Data extract START

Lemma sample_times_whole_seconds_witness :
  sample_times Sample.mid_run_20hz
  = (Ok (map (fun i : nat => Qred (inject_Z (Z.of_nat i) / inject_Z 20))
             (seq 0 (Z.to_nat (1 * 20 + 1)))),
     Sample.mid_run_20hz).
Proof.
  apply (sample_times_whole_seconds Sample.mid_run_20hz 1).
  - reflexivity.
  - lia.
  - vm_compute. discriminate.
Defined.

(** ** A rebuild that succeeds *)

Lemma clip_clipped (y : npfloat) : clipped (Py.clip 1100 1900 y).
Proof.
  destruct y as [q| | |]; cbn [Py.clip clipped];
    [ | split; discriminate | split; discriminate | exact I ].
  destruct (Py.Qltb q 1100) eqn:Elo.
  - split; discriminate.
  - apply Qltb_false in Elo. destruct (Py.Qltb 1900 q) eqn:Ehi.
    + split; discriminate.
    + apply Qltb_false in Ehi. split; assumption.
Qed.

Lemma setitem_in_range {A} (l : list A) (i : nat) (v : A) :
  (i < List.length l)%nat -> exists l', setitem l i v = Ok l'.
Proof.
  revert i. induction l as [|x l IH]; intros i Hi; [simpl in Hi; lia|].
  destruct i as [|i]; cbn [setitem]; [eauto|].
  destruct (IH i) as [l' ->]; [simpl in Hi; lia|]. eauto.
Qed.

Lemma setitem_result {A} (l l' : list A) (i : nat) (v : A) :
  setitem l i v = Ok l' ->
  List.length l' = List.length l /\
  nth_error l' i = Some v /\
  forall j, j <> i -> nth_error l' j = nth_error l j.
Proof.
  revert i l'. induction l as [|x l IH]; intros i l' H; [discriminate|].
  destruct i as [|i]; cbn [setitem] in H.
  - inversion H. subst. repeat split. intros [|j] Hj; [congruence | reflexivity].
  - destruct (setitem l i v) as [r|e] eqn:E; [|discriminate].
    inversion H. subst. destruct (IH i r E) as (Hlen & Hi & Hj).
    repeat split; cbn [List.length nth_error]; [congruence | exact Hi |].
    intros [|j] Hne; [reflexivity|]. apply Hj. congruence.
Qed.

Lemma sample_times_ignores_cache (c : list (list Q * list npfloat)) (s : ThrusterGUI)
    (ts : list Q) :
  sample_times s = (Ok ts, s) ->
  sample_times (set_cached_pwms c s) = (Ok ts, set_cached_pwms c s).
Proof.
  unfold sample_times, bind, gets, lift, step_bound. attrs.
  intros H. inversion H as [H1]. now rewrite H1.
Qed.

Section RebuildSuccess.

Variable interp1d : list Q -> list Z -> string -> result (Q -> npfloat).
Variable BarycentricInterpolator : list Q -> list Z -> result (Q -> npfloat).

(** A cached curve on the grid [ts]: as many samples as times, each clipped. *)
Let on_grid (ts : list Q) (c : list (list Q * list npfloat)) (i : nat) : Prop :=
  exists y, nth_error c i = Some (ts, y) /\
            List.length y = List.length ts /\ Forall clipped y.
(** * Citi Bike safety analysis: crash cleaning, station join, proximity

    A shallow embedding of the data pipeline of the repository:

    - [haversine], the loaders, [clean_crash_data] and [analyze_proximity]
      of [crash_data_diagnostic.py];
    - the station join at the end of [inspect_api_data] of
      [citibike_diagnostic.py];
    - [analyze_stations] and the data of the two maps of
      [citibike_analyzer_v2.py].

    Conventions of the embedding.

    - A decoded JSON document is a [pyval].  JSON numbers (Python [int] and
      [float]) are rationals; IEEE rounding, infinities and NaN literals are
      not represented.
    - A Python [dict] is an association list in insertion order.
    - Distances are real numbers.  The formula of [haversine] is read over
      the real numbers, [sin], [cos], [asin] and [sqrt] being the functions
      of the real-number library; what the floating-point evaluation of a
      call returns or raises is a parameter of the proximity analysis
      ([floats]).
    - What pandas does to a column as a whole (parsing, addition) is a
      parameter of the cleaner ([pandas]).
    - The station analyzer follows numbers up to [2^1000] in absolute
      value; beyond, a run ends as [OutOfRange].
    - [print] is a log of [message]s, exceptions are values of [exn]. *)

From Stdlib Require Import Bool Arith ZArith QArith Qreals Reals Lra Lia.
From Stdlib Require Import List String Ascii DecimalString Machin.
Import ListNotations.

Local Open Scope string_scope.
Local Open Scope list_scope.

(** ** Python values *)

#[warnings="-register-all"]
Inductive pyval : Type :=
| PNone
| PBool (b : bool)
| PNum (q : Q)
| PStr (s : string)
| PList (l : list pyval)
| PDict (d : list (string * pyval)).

Data extract END

◆ **Exercise details**:
Across the whole listing, how many lines contain the string "analysis"? Give the number and no more.

◆ **Answer space**:
2